Cada capítulo se construye, más o menos, sobre un esquema similar: Martín, tras percibir algo que le produce curiosidad y que no sabe a qué se debe, le pregunta a un adulto; este le responde, y acto seguido se lanza a experimentar por él mismo. Vamos, lo que viene siendo el método científico.
Así, por ejemplo, explica de un modo genial en qué consisten la gravedad y su relación con el peso de las cosas, las distintas fuerzas físicas, las reacciones químicas, los cambios de estado de la materia, la termodinámica, la presión, la fotosíntesis, las enfermedades y las vacunas o la diferencia entre química y física.
Desde una perspectiva puramente literaria, la obra está construida mediante una prosa agradable y rica, correcta para el lector objetivo; además, pese a que el fin es divulgativo y didáctico, elabora cada capítulo como si se tratase de una aventura del niño protagonista, por lo que también es un divertimento, a lo que contribuye el fino sentido del humor que desarrolla el autor —como cuando Martín escribe, explicando la fotosíntesis, que es lo que se produce «cuando las plantas se alimentan de los rayos solares, como mi padre cuando se estira a tomar el sol»; o cuando sueña con un traje que le permita hacerse pequeño y viajar al interior del cuerpo humano; o cuando los compañeros del autobús del colegio se rebelan porque quieren que se instaure un nuevo y peligroso plan de transporte basado en la inercia…

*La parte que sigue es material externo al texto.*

(** One event of a member: a stopping one keeps stopping, a committed removal is
    commanded. *)
Lemma record_step_heeded b k r es r' :
  record_step b k r es r' ->
  (incarnation_of r' = IncarnationState.RestartPending -> incarnation_of r = IncarnationState.RestartPending) ->
  (stopping_record r = true -> stopping_record r' = true) /\
  ((exists i, child_state_of r' = ChildState.Removing i) ->
   (exists i, child_state_of r = ChildState.Removing i) \/ stopping_record r' = true \/ commanded k es).
Proof.
  intros H Hn. unfold stopping_record, commanded, incarnation_of, startable in *.
  destruct H; simpl in *; rewrite ?incarnation_with, ?incarnation_sampled in *.
  - unfold startable in H. split; [|by intros [? ?]]. by destruct (child_state_of r) as [[]| |].
  - split; [done|auto].
  - split; [|destruct (child_state_of r); simpl in *; naive_solver].
    unfold incarnation_of in *. intros Hs. destruct H; try done. by specialize (Hn eq_refl).
  - unfold incarnation_of in *. rewrite H0 in Hn. by specialize (Hn eq_refl).
  - rewrite H. split; [done|eauto].
  - split; [done|]. destruct (child_state_of r); simpl; naive_solver.
  - split; [done|]. intros _. right. unfold incarnation_of.
    destruct (bool_decide _) eqn:E; [apply bool_decide_eq_true in E; left; by rewrite E|]. right. left. set_solver.
Qed.

(** A running member with a stop ladder exits or keeps stopping. *)
Lemma record_step_stopping b k r es r' :
  record_step b k r es r' -> incarnation_of r = IncarnationState.Stopping -> active_record r' = true ->
  incarnation_of r' = IncarnationState.Stopping.
Proof.
  unfold active_record, incarnation_of, startable. intros H Hi. destruct H; simpl in *; rewrite ?incarnation_with, ?incarnation_sampled in *.
  - unfold startable in H. by destruct (child_state_of r) as [[]| |].
  - done.
  - unfold incarnation_of in H. rewrite Hi in H. by inversion H; subst.
  - done.
  - by rewrite H in Hi.
  - done.
  - done.
Qed.

Lemma settle_doomed s e1 s1 e2 s2 e3 s' k r :
  startup_pass s e1 s1 -> stop_pass s1 e2 s2 -> finish_pass s2 e3 s' ->
  doomed s' k r -> doomed s k r \/ StopChild k ∈ e2.
Proof.
  intros H1 H2 H3 [Hr|[Hd Hw]]; [by left; left|].
  assert (Hf : lifecycle s' = lifecycle s2 /\ hard_forced s' = hard_forced s2 /\ flavor s' = flavor s2 /\
    ordered_stop_waiting s' = ordered_stop_waiting s2) by by destruct H3.
  destruct Hf as (F1 & F2 & F3 & F4). rewrite F1 in Hd. rewrite F2, F3, F4 in Hw. clear F1 F2 F3 F4.
  assert (Hl : lifecycle s2 = lifecycle s1 /\ hard_forced s2 = hard_forced s1 /\ flavor s2 = flavor s1) by by destruct H2.
  destruct Hl as (F1 & F2 & F3). rewrite F1 in Hd. rewrite F2, F3 in Hw. clear F1 F2 F3.
  assert (Hs : hard_forced s1 = hard_forced s /\ flavor s1 = flavor s /\
    ordered_stop_waiting s1 = ordered_stop_waiting s) by by destruct H1.
  assert (El : lifecycle s1 = lifecycle s).
  { apply startup_pass_frame in H1 as (_ & _ & _ & _ & _ & _ & [->|[_ E]]); [done|]. by rewrite E in Hd. }
  destruct Hs as (Eh & Ef & Ew). rewrite El in Hd. rewrite Eh, Ef in Hw.
  destruct Hw as [Hw|[Hw|Hw]]; [left; right; auto..|].
  destruct H2; simpl in Hw; try done.
  - left; right. rewrite Ew in Hw. auto.
  - left; right. rewrite Ew in Hw. auto.
  - right. injection Hw as ->. by left.
Qed.

Lemma fail_startup_draining l :
  ScopeLifecycle.is_draining (ScopeLifecycle.fail_startup l).2 = ScopeLifecycle.is_draining l.
Proof. by destruct l. Qed.

(** An event of a member: what it dooms it commands, or finds stopping. *)
Lemma heeded_event s e k0 es s' P :
  step s e = (es, s') -> event_step s k0 es s' ->
  (forall k r, e = RestartPending k -> children s !! k = Some r -> ~ doomed s k r) ->
  heeded P s -> heeded (P ++ es) s'.
Proof.
  intros Hx He Hr Hh k r' Hk Hd. rewrite commanded_app.
  assert (Hsame : children s' !! k = children s !! k -> doomed s k r' -> stopping_record r' = true \/ commanded k P \/ commanded k es).
  { intros E Hd'. rewrite E in Hk. destruct (Hh _ _ Hk Hd'); auto. }
  pose proof (event_step_frame _ _ _ _ He) as (_ & El & _ & _ & Ew & _).
  assert (hard_forced s' = hard_forced s /\ flavor s' = flavor s) as [Eh Ef].
  { destruct He; [done..|]. unfold reclaimed. by destruct (bool_decide _). }
  unfold doomed in Hd. rewrite El, Eh, Ef, Ew in Hd.
  destruct (decide (k = k0)) as [->|Hne].
  2:{ apply Hsame; [|exact Hd]. destruct He as [|q es q' Hq _|q Hq _]; simpl; [done|by rewrite lookup_insert_ne|].
      destruct (reclaimed_frame k0 q s) as (-> & _). by rewrite lookup_delete_ne. }
  pose proof (step_restarting s e k0 r') as Hrs. rewrite Hx in Hrs. simpl in Hrs.
  destruct He as [|q es q' Hq Hrec|q Hq _]; [by apply Hsame| |].
  2:{ destruct (reclaimed_frame k0 q s) as (Ec & _). rewrite Ec, lookup_delete_eq in Hk. done. }
  simpl in Hk. rewrite lookup_insert_eq in Hk. injection Hk as ->.
  destruct (decide (incarnation_of r' = IncarnationState.RestartPending /\ incarnation_of q ≠ IncarnationState.RestartPending))
    as [[Hp Hnp]|Hp].
  - destruct Hrs as [->|(q0 & Hq0 & Hi0)]; [simpl; by rewrite lookup_insert_eq|done| |congruence].
    destruct (Hr k0 q eq_refl Hq). destruct Hd as [Hd|Hd]; [left|by right].
    destruct Hd as [i Hd]. unfold incarnation_of in Hp, Hnp.
    destruct Hrec; simpl in *; try done; eauto; destruct (child_state_of r); simpl in *; simplify_eq; eauto.
  - destruct (record_step_heeded _ _ _ _ _ Hrec) as [Hst Hcm].
    { intros E. destruct (decide (incarnation_of q = IncarnationState.RestartPending)); [done|]. by destruct Hp. }
    assert (doomed s k0 q \/ stopping_record r' = true \/ commanded k0 es) as [Hd'|[?|?]];
      [|destruct (Hh _ _ Hq Hd'); auto|auto..].
    destruct Hd as [Hd|Hd]; [|by left; right]. destruct (Hcm Hd) as [?|?]; [left; by left|auto].
Qed.

(** Every member a request dooms is stopping, or commanded to stop. *)
Lemma heeded_exec s o es s' P :
  exec s o = Ret (es, s') -> inv s -> legal s o = true -> forced_drains s ->
  (forall k r, o = OpStep (RestartPending k) -> children s !! k = Some r -> ~ doomed s k r) ->
  heeded P s -> heeded (P ++ es) s'.
Proof.
  intros Hx Hi Hl Hfo Hr Hh k r' Hk Hd. rewrite commanded_app.
  assert (Hsame : children s' !! k = children s !! k -> doomed s k r' -> stopping_record r' = true \/ commanded k P \/ commanded k es).
  { intros E Hd'. rewrite E in Hk. destruct (Hh _ _ Hk Hd'); auto. }
  assert (Hunj : forall mk s0, (forall j, mk j = StopChild j \/ mk j = ForceChild j) -> children s0 = children s ->
    children s !! k = Some r' -> stopping_record r' = true \/ commanded k (unjoined mk s0)).
  { intros mk s0 Hmk Hc Hk'. destruct (decide (incarnation_of r' = IncarnationState.Joined)) as [Hj|Hj].
    - left. unfold stopping_record. by rewrite Hj.
    - right. assert (mk k ∈ unjoined mk s0).
      { apply unjoined_shape. exists k. split; [done|]. apply is_incomplete_true. rewrite Hc. eauto. }
      unfold commanded. destruct (Hmk k) as [E|E]; rewrite E in H; auto. }
  pose proof Hx as H%exec_viewed. destruct H as [m initial k0 s' Ha|e k0 es s' Hek He|e1 s1 e2 s2 e3 s' H1 H2 H3| |reason r es s' Hb|r es s' Hb].
  - apply admit_Ret in Ha as (-> & _ & ->). simpl in Hk. apply lookup_insert_Some in Hk as [[<- <-]|[Hne Hk]].
    + simpl in Hl. apply andb_true_iff in Hl as [[Hl _]%andb_true_iff _]. apply negb_true_iff in Hl.
      destruct Hd as [[i Hd]|[Hd _]]; simpl in Hd; congruence.
    + apply Hsame; [simpl; by rewrite lookup_insert_ne|]. exact Hd.
  - simpl in Hx. injection Hx as Hx. rewrite <- commanded_app. eapply (heeded_event s e k0); [done..| |done|done|done].
    intros j q ->. by apply Hr.
  - pose proof (settle_frame _ _ _ _ _ _ _ H1 H2 H3) as (Hc & _).
    destruct (settle_doomed _ _ _ _ _ _ _ _ _ H1 H2 H3 Hd) as [?|Hin]; [apply Hsame; [by rewrite Hc|done]|].
    right; right. left. rewrite !elem_of_app. auto.
  - apply Hsame; [by destruct (fail_startup_frame s) as [l ->]|]. revert Hd. unfold doomed, Supervisor.fail_startup.
    pose proof (fail_startup_draining (lifecycle s)) as Hfd.
    destruct (ScopeLifecycle.fail_startup (lifecycle s)) as [x l]. simpl in *. by rewrite Hfd.
  - apply begin_drain_frame in Hb as Hf. destruct Hf as (Hc & _ & Ef & _ & _ & _ & Ew).
    apply begin_drain_Ret in Hb as (_ & d & Es & Hb). rewrite Es in Ef, Ew, Hd.
    destruct (ScopeLifecycle.is_draining (lifecycle s)) eqn:El.
    + apply Hsame; [by rewrite Hc|]. destruct Hd as [Hd|[_ Hd]]; [by left|right; split; [done|exact Hd]].
    + destruct Hb as (_ & -> & _). rewrite Hc in Hk. destruct Hd as [Hd|[_ [Hd|[Hd|Hd]]]]; simpl in Hd.
      * apply Hsame; [by rewrite Hc|by left].
      * by rewrite (Hfo Hd) in El.
      * rewrite Hd. destruct (Hunj StopChild s ltac:(auto) eq_refl Hk); auto.
      * destruct (inv_waiting s Hi _ Hd) as [Hw _]. congruence.
  - apply begin_drain_frame in Hb as Hf. destruct Hf as (Hc & _). rewrite Hc in Hk.
    destruct (Hunj ForceChild s' ltac:(auto) Hc Hk) as [?|?]; [by left|]. right; right. apply commanded_app. auto.
Qed.

(** A member whose end has begun: its record is disposing, joined or gone. *)
Definition ended_record (r : ChildRecord) : bool :=
  match incarnation_of r with IncarnationState.Disposing | IncarnationState.Joined => true | _ => false end.
Definition ended (s : SupervisorState) (k : ChildKey) : Prop :=
  k <= counter s /\ forall r, children s !! k = Some r -> ended_record r = true.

Por lo tanto, además de cumplir su objetivo didáctico, es un excelente divertimento —a lo que ayuda el brillante apartado gráfico de la obra—; pero también es una obra que permite establecer interesantes interrelaciones entre padres e hijos, no solo fomentando que, siguiendo el ejemplo de Martín, los jóvenes consulten a sus padres las dudas que tengan sobre este mundo en el que vivimos, sino también realizando experimentos sencillos juntos —como hacer un submarino o un teléfono casero, o un sistema solar en miniatura, o inflar globos al combinar vinagre y bicarbonato en una botella, o comprobar cómo se congela o se evapora el agua.
En resumidas cuentas, Martín el científico es una obra genial y muy muy necesaria. Y además, funciona. Yo mismo he hecho el experimento con una sobrina a la que, pese a que siempre ha tenido una gran curiosidad innata, no terminaba de atraerle la ciencia. Estando un día con ella, le leí algún capítulo e hicimos algunos experimentos (el del teléfono casero y el de inflar los globos). Le encantó. Y no solo me pidió el libro para leérselo entero, sino que a partir de ese momento, cada vez que me ve, me comenta, como Martín a sus padres, las inquietudes que le van surgiendo.
Así que, sea quién sea el autor de esta brillante obra juvenil, mi más sincera enhorabuena. Misión cumplida. Creo que es un libro que debería estar en todos los hogares.